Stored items
Lemma accounted_open s g id o : accounted s -> handles s !! id = None ->
  accounts (opens (gate s)) (opens g) (Some (negb (reserved_kind o), held o)) ->
  accounted (mkServer g (<[id := o]> (handles s))).
Proof.
  intros [Hwf Hl Ho Hh] Hid [Hw [Hr Hk]]. split; cbn [gate handles].
  - done.
  - intros a. transitivity (live (opens (gate s)) a \/ held o = Some a).
    + destruct (held o) as [x|] eqn:E; simpl in Hr; [destruct Hr as [_ Hr]|]; rewrite Hr; naive_solver.
    + rewrite Hl. split.
      * intros [(i & x & Hi & Hx)|Hx]; [exists i, x; rewrite lookup_insert_ne by congruence; done|exists id, o; by rewrite lookup_insert_eq].
      * intros (i & x & Hi & Hx). apply lookup_insert_Some in Hi as [[<- <-]|[_ Hi]]; [by right|left; eauto].
  - assert (Hnew : forall i x a, handles s !! i = Some x -> held x = Some a -> held o = Some a -> False).
    { intros i x a Hi Hx Ho'. rewrite Ho' in Hr. destruct Hr as [Hn _]. apply Hn, Hl. eauto. }
    intros i j x y a [[<- <-]|[Hi Hi']]%lookup_insert_Some [[<- <-]|[Hj Hj']]%lookup_insert_Some Hx Hy; eauto; exfalso; eauto.
  - intros i x [[<- <-]|[_ Hi]]%lookup_insert_Some Hx; [|eauto]. apply Hk. by rewrite Hx.
Qed.

Lemma accounted_same s g : accounted s -> Share.wf (opens g) -> (forall x, live (opens g) x <-> live (opens (gate s)) x) ->
  accounted (mkServer g (handles s)).
Proof. intros [] Hw Hl. split; [done| |done|done]. intros a. cbn [gate handles]. by rewrite Hl. Qed.

Lemma accounted_refused s g : accounted s -> accounts (opens (gate s)) (opens g) None -> accounted (mkServer g (handles s)).
Proof. intros Hs [Hw Hr]. by apply accounted_same. Qed.

(** A handle that keeps its reservation. *)
Lemma accounted_update s id o o' : accounted s -> handles s !! id = Some o -> held o' = held o -> reserved_kind o' = reserved_kind o ->
  accounted (mkServer (gate s) (<[id := o']> (handles s))).
Proof.
  intros [Hwf Hl Ho Hh] Hid He Hk. split; cbn [gate handles].
  - done.
  - intros a. rewrite Hl. split; intros (i & x & Hi & Hx).
    + destruct (decide (i = id)) as [->|Hne].
      * exists id, o'. rewrite lookup_insert_eq. split; [done|]. congruence.
      * exists i, x. by rewrite lookup_insert_ne.
    + apply lookup_insert_Some in Hi as [[<- <-]|[_ Hi]]; [|eauto]. exists id, o. split; [done|]. congruence.
  - intros i j x y a [[<- <-]|[Hi Hi']]%lookup_insert_Some [[<- <-]|[Hj Hj']]%lookup_insert_Some; rewrite ?He; eauto.
  - intros i x [[<- <-]|[_ Hi]]%lookup_insert_Some; [|eauto]. rewrite He, Hk. eauto.
Qed.

Lemma accounted_kept s id h g h' : accounted s -> handles s !! id = Some (OfFile h) -> keeps (gate s) h g h' ->
  accounted (mkServer g (<[id := OfFile h']> (handles s))).
Proof.
  intros Hs Hid (Ho & Hd & Hr). apply (accounted_update (mkServer g (handles s)) id (OfFile h)); simpl; try congruence.
  apply accounted_same; rewrite ?Ho; [done|apply Hs|done].
Qed.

Problem to work on. Given the records above, restate word for word only the lines starting at the one with "rewrite Hl. split." and ending at the one with "Proof. intros []".

Output of the exercise.
    + rewrite Hl. split.
      * intros [(i & x & Hi & Hx)|Hx]; [exists i, x; rewrite lookup_insert_ne by congruence; done|exists id, o; by rewrite lookup_insert_eq].
      * intros (i & x & Hi & Hx). apply lookup_insert_Some in Hi as [[<- <-]|[_ Hi]]; [by right|left; eauto].
  - assert (Hnew : forall i x a, handles s !! i = Some x -> held x = Some a -> held o = Some a -> False).
    { intros i x a Hi Hx Ho'. rewrite Ho' in Hr. destruct Hr as [Hn _]. apply Hn, Hl. eauto. }
    intros i j x y a [[<- <-]|[Hi Hi']]%lookup_insert_Some [[<- <-]|[Hj Hj']]%lookup_insert_Some Hx Hy; eauto; exfalso; eauto.
  - intros i x [[<- <-]|[_ Hi]]%lookup_insert_Some Hx; [|eauto]. apply Hk. by rewrite Hx.
Qed.

Lemma accounted_same s g : accounted s -> Share.wf (opens g) -> (forall x, live (opens g) x <-> live (opens (gate s)) x) ->
  accounted (mkServer g (handles s)).
Proof. intros [] Hw Hl. split; [done| |done|done]. intros a. cbn [gate handles]. by rewrite Hl. Qed.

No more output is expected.